Validation of the Hub Genes With Gene and Protein Expressions in HMDP and HPA
To improve the performance of the gene co-expression analysis, we incorporated prior knowledge for the purpose of extracting modules with biological meanings. Thus, further validation of the expression of hub genes was performed on the mouse heart tissue samples from the Hybrid Mouse Diversity Panel (HMDP). Another analysis framework with WGCNA to discover the intrinsic differences between similar tissues (Abbassi-Daloii et al., 2020) was performed on the murine heart profiling of HMDP (GSE77263). To select an optimal set of WGCNA parameters, a total of 270 combinations of parameters, including power, minimum cluster size, deep split value, and tree cutting height, were tested for co-expression network construction. The selection of the best parameters considered prior knowledge of gene–gene interactions, including the enrichment terms of pathway databases and the minimum size of the gray module (genes not assigned with any module) (Supplementary Figure S3C). The soft thresholding power was set as 6 and the minimum cluster size as 15; the deepSplit parameter was set as 3 and the tree cutoff height as 0.15 (Supplementary Figure S3C). With the optimal parameters, WGCNA generated 57 modules, which included 7,211 genes (5,186 non-redundant gene symbols), including the gray module with a total of 675 genes. Of which, 12 significant modules were identified with a threshold of false discovery rate (FDR) < 0.05.99 of the 231 marker genes that were assigned to at least one module, suggesting that most of the CAD-related genes were enriched (Supplementary Figure S3D, 4A). Of the 58 hub genes, 35 were assigned to at least one module.
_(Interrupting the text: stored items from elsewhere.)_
(* ===== verification/Checkout.v ===== *)
(** * What a checkout writes

    [startContribution] and [contributeToAidPool], branch by branch: what is refused
    leaves the process as it was, what is accepted writes one pending tip. *)

From S2P Require Import Prelude JsMap Async CoalitionDomain Money Records Store Drives JoinRequirements Relay Slug.
From S2P Require Import Network Spec SpecInv Safety BillingRows Ledger Projects Tips Contributions Billing Growth.
From S2P Require Import Webhook MoneyApi MoneySample MoneyFrames LedgerInv LedgerSafety.
Open Scope Z_scope.

Section checkout.
Context `{Env} `{MoneyEnv} (oracle : forall X : Set, wreq X -> X).

Lemma silent_network {A} (m : H A) : moves eq m -> keeps (fun _ => True) eq (network m).
Proof. intros Hm. apply (zoom_silent w_db set_w_db Net); [apply _|apply set_db_self|done]. Qed.

Lemma unavailable_alone e g l w :
  exists r, run_alone oracle (contribution_unavailable e g l w) = (w, r) /\
    (r = Err commission_threw \/
     exists s, r = Ok {| sr_tip := None; sr_split := s; sr_session := None; sr_embed := false;
                         sr_checkoutError := Some e |}).
Proof.
  unfold contribution_unavailable. rewrite run_alone_past.
  2: { apply silent_network, await_reads, previewContribution_reads. }
  destruct (snd _) as [x|s]; simpl; eexists; split; eauto.
Qed.

Lemma quote_alone l w bps :
  snd (run_alone oracle (network (await (quoteCommissionBps l)) w)) = Some bps -> 0 <= bps <= COALITION_COMMISSION_BPS.
Proof.
  unfold network, zoom, await, quoteCommissionBps. destruct (truthy l) as [x|]; [|by intros [= <-]].
  destruct (negb _); [by intros [= <-]|]. cbn [mbind request obind ozoom run_alone].
  destruct (oracle _ _) as [q|]; simpl; [apply ceiling_range|by intros [= <-]].
Qed.

(** A tip that passes the checks: the row it makes. *)
Lemma createTip_ok i w w' t :
  createTip i w = (w', Ok t) ->
  w' = fst (insertTip t (fst (draw_uuid w))) /\ tp_id t = uuid (rng (w_db w)) /\ tp_status t = tip_pending /\
  (tp_senderUserId t = ti_senderUserId i /\ tp_recipientUserId t = ti_recipientUserId i /\
   tp_contextKind t = ti_contextKind i /\ tp_contextRef t = ti_contextRef i) /\
  tp_senderUserId t <> tp_recipientUserId t /\ getUserById (tp_recipientUserId t) (w_db w) <> None /\
  as_integer (ti_grossCents i) = Some (tp_grossCents t) /\ MIN_TIP_CENTS <= tp_grossCents t <= MAX_TIP_CENTS /\
  exists s, computePlatformCommission (ti_grossCents i) (default DEFAULT_PROVIDER (ti_providerId i))
      (ti_feeBpsOverride i) = Ok s /\
    tp_grossCents t = grossCents s /\ tp_feeCents t = feeCents s /\ tp_netCents t = netCents s /\
    tp_feeBps t = split_feeBps s.
Proof.
  unfold createTip. destruct (tip_checks i w) as [e|[s currency]] eqn:Ec; [done|]. simpl. intros [= <- <-].
  unfold tip_checks in Ec. case_bool_decide as Hself; [done|]. case_bool_decide as Huser; [done|].
  destruct (as_integer (ti_grossCents i)) as [g|] eqn:Eg; [|done].
  case_bool_decide; [done|]. case_bool_decide; [done|]. destruct (read_currency _); [|done].
  destruct (longer_than _ _); [done|]. destruct (computePlatformCommission _ _ _) as [|s'] eqn:Es; [done|].
  assert (s' = s) as -> by (destruct (truthy _) as [o|]; [destruct (findTipByOrderId _ _ _)|]; congruence).
  pose proof (commission_split _ _ _ _ Es) as (Eg' & _). rewrite Eg in Eg'. injection Eg' as ->.
  simpl. split_and!; try done; try lia. by exists s.
Qed.

Lemma createTip_err i w w' e : createTip i w = (w', Err e) -> w' = w.
Proof. unfold createTip. destruct (tip_checks i w) as [x|[s c]]; simpl; congruence. Qed.

(** The tip a contribution is paid by. *)
Definition pays_for (i : StartContributionInput) (w : world) (t : TipRecord) : Prop :=
  tp_id t = uuid (rng (w_db w)) /\ tp_status t = tip_pending /\
  tp_senderUserId t = sc_supporterUserId i /\ tp_contextKind t = ck_coalition_drive /\
  tp_contextRef t = Some (cp_id (sc_campaign i)) /\
  beneficiary_of i = Some (tp_recipientUserId t) /\ tp_recipientUserId t <> tp_senderUserId t /\
  getUserById (tp_recipientUserId t) (w_db w) <> None /\
  (cp_type (sc_campaign i) = type_mutual_aid -> truthy (cp_beneficiaryUserId (sc_campaign i)) <> None) /\
  as_integer (sc_grossCents i) = Some (tp_grossCents t) /\ MIN_TIP_CENTS <= tp_grossCents t <= MAX_TIP_CENTS /\
  0 <= tp_feeBps t <= COALITION_COMMISSION_BPS /\
  tp_feeCents t = round_bps (tp_grossCents t * tp_feeBps t) /\ tp_feeCents t + tp_netCents t = tp_grossCents t.

Lemma payable_spec i w b :
  payable i w = Some b ->
  beneficiary_of i = Some b /\
  (cp_type (sc_campaign i) = type_mutual_aid -> truthy (cp_beneficiaryUserId (sc_campaign i)) <> None).
Proof.
  unfold payable. destruct (beneficiary_of i) as [x|]; [|done].
  destruct (_ || _) eqn:E; [done|]. intros [= ->]. split; [done|].
  apply orb_false_iff in E as [E _]. intros Ht Hn. by rewrite !bool_decide_eq_true_2 in E.
Qed.

(** What may become of a contribution. *)
Definition contribution_outcome (i : StartContributionInput) (w w' : world)
    (r : res contribution_throw StartContributionResult) : Prop :=
  match r with
  | Err _ => w' = w
  | Ok r =>
      match sr_tip r with
      | None => w' = w /\ sr_session r = None /\ sr_checkoutError r <> None
      | Some t =>
          w' = fst (insertTip t (fst (draw_uuid w))) /\ pays_for i w t /\
          (grossCents (sr_split r) = tp_grossCents t /\ feeCents (sr_split r) = tp_feeCents t /\
           netCents (sr_split r) = tp_netCents t) /\
          (sr_session r = None <-> sr_checkoutError r = Some checkout_unavailable)
      end
  end.

Lemma unavailable_outcome i e g l w :
  let '(w', r) := run_alone oracle (contribution_unavailable e g l w) in contribution_outcome i w w' r.
Proof. by destruct (unavailable_alone e g l w) as (r & -> & [->|[s ->]]). Qed.

(** A contribution that is refused, for whatever reason, leaves the
    process exactly as it was; one that is accepted writes one pending tip to the
    right beneficiary, for the amount asked, at a rate the ceiling allows, and nothing
    else, whether or not the marketplace then opens a checkout. *)
Theorem startContribution_exact i w :
  let '(w', r) := run_alone oracle (startContribution i w) in contribution_outcome i w w' r.
Proof.
  unfold startContribution. destruct (assertFlatCommission _); [done|].
  destruct (truthy _) as [listing|]; [|apply unavailable_outcome]. destruct (negb _); [apply unavailable_outcome|].
  rewrite run_alone_past by apply silent_network, await_reads, quoteCommissionBps_reads.
  destruct (snd _) as [bps|] eqn:Eq; [|apply unavailable_outcome]. apply quote_alone in Eq.
  rewrite mbind_gets. destruct (payable i w) as [b|] eqn:Ep; [|apply unavailable_outcome].
  apply payable_spec in Ep as [Eb Haid]. rewrite mbind_update.
  destruct (createTip (drive_tip i b bps) w) as [w1 [e|t]] eqn:Et; cbn [fst snd].
  { simpl. by eapply createTip_err. }
  apply createTip_ok in Et as (-> & Eid & Est & (E1 & E2 & E3 & E4) & Hself & Huser & Eg & Hg & s & Es & S1 & S2 & S3 & S4).
  simpl in E1, E2, E3, E4, Eg, Es. pose proof (commission_bounds _ _ _ _ Es) as Hb.
  apply commission_split in Es as (_ & _ & _ & Ef & En & Er).
  unfold COALITION_COMMISSION_BPS in *. rewrite valid_fee_jint in Er by lia.
  assert (Hp : pays_for i w t).
  { rewrite Er in Ef. unfold pays_for, COALITION_COMMISSION_BPS. rewrite S4, S2, S3, S1, Er, E2.
    split_and!; try done; try congruence; lia. }
  unfold open_checkout. cbn [mbind request obind run_alone]. destruct (oracle _ _) as [session|]; simpl; by split_and!.
Qed.
End checkout.

(** ** Aid pools *)

Lemma pool_percent_range raised goal : 0 <= raised -> 0 <= pool_percent raised goal <= 100.
Proof.
  intros Hr. unfold pool_percent. destruct (goal <=? 0) eqn:E; [lia|]. apply Z.leb_gt in E.
  pose proof (Z.div_pos (200 * raised + goal) (2 * goal)). lia.
Qed.

Lemma pool_percent_full raised goal : 0 < goal -> goal <= raised -> pool_percent raised goal = 100.
Proof.
  intros Hg Hr. unfold pool_percent. destruct (goal <=? 0) eqn:E; [apply Z.leb_le in E; lia|].
  pose proof (Z.div_le_lower_bound (200 * raised + goal) (2 * goal) 100). lia.
Qed.

Lemma distinct_nonneg l : 0 <= distinct l.
Proof. unfold distinct. lia. Qed.

Lemma distinct_le l : distinct l <= Z.of_nat (length l).
Proof.
  unfold distinct. enough (length (remove_dups l) <= length l)%nat by lia.
  induction l as [|x l IH]; [done|]. simpl. destruct (decide_rel _ _ _); simpl; lia.
Qed.

Section pools.
Context `{Env} `{MoneyEnv} `{!DrawLaws}.

Lemma counted_amounts p c w t :
  ledger_inv w -> In t (List.filter (counts_for p c) (values (w_tips w))) ->
  tp_grossCents t = tp_feeCents t + tp_netCents t /\ 0 <= tp_feeCents t /\ 0 <= tp_netCents t.
Proof.
  intros Hw [Hin _]%filter_In.
  destruct (tip_row w _ t Hw (keyed_in _ _ (proj1 (li_tips w Hw)) Hin)) as (_ & [_ (G1 & G2 & G3 & G4 & _)] & _).
  pose proof (round_bps_bounds _ _ G1 G2). lia.
Qed.

(** The view of an aid pool, at any moment of any run: what was raised
    splits into fee and net to the cent, nothing is negative, no more senders than
    tips, and the percentage lies between zero and a hundred and is a hundred once the
    goal is raised. *)
Theorem pool_view_exact w id v :
  w_reachable w -> getAidPool id w = Some v ->
  let total := pv_total v in
  ag_raised total = ag_fee total + ag_net total /\ 0 <= ag_fee total /\ 0 <= ag_net total /\
  0 <= ag_uniqueSenders total <= ag_count total /\ 0 <= pv_percent v <= 100 /\
  (0 < po_goalCents (pv_record v) <= ag_raised total -> pv_percent v = 100).
Proof.
  intros Hw%reachable_ledger. unfold getAidPool. destruct (db_getAidPool id w) as [r|]; [|done].
  simpl. intros [= <-]. simpl. set (counted := List.filter _ _).
  pose proof (fun t => counted_amounts (po_id r) (po_currency r) w t Hw) as Ha. fold counted in Ha.
  assert (E : sum_by tp_grossCents counted = sum_by tp_feeCents counted + sum_by tp_netCents counted).
  { rewrite <-sum_by_add. apply sum_by_ext. intros t Ht. by apply Ha. }
  assert (Hf : 0 <= sum_by tp_feeCents counted) by (apply sum_by_nonneg; intros t Ht; by apply Ha).
  assert (Hn : 0 <= sum_by tp_netCents counted) by (apply sum_by_nonneg; intros t Ht; by apply Ha).
  split_and!; try done.
  - apply distinct_nonneg.
  - rewrite <-(length_map tp_senderUserId). apply distinct_le.
  - apply pool_percent_range; lia.
  - apply pool_percent_range; lia.
  - intros [? ?]. by apply pool_percent_full.
Qed.
End pools.

(** ** Witnesses, on the sample run *)

Section witnesses.
#[local] Existing Instance market_env.
#[local] Existing Instance market_laws.
#[local] Existing Instance market_money.

(** The pool of the sample run, once its one tip is captured. *)
Definition pool_paid : list (W unit) :=
  market_payments ++ [ webhook (paid_event "ev6" "tipId" "aaaaaaaaaa" purchase_succeeded) ].

Lemma pool_paid_api : Forall w_api pool_paid.
Proof. repeat constructor. Qed.

Definition sample_pool : AidPoolView :=
  Eval vm_compute in
    match getAidPool "aaaaaaaaa" (store (after_run pool_paid market_ordered)) with
    | Some v => v
    | None => {| pv_record := mk_pool "" "" "" None 0 "" pool_open 0 None None;
                 pv_total := {| ag_raised := 0; ag_fee := 0; ag_net := 0; ag_count := 0; ag_uniqueSenders := 0 |};
                 pv_percent := 0 |}
    end.

Lemma pool_view_exact_witness :
  let total := pv_total sample_pool in
  ag_raised total = 1500 /\ pv_percent sample_pool = 8 /\ ag_raised total = ag_fee total + ag_net total.
Proof.
  split; [reflexivity|]. split; [reflexivity|].
  apply (pool_view_exact (store (after_run pool_paid market_ordered)) "aaaaaaaaa" sample_pool).
  - apply leads_reachable with (w := store market_ordered). apply market_ordered_leads, pool_paid_api.
  - vm_compute. reflexivity.
Defined.
End witnesses.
To verify the heart tissue specificity, we further investigated the 58 hub genes based on the protein and mRNA expression levels in the Human Protein Atlas (HPA). The following criteria were applied for screening CAD causal genes from the 58 genes: 1) mRNA expression was detectable in heart tissue; 2) the protein expression of the genes was reported in human heart tissues; and 3) medium to high levels of IHC staining in the left ventricle heart slices in HPA. The genes meeting these criteria included DKK3, HP, BDH2, NME7, PIGF, OXSM, PSMD10, RNF181, and TRIM69 (Supplementary Figure S3E). Therefore, these 9 hub genes were speculated to possibly play critical roles during the pathogenesis of CAD.
Determination of Hub Gene Perturbation in the DOX- and ISO-Induced CAD Mouse Model
To verify the expression of the hub genes derived from the WGCNA microarray in CAD heart tissue, DOX- and ISO-induced cardiotoxicity mouse models were introduced.
DOX and ISO are two typical agents that can cause myocardial damage by mitigating oxidative stress, necrosis, and cardiac-related metabolic disorders. To investigate the disturbance of the CAD causal genes during the myocardial damage induced by ISO or DOX, mice were treated with s.c. injection of both agents, as previously described (Feng et al., 2021). Both ECG and echocardiography tests were conducted at the end of the treatment. Compared with the control group, an increased ST segment in the ECG was observed in both DOX and ISO treatment groups (Figure 3A), which was related to the decrease of the ejection fraction (EF) and fractional shortening (FS) (Figure 3B), indicating that DOX and ISO caused heart dysfunction.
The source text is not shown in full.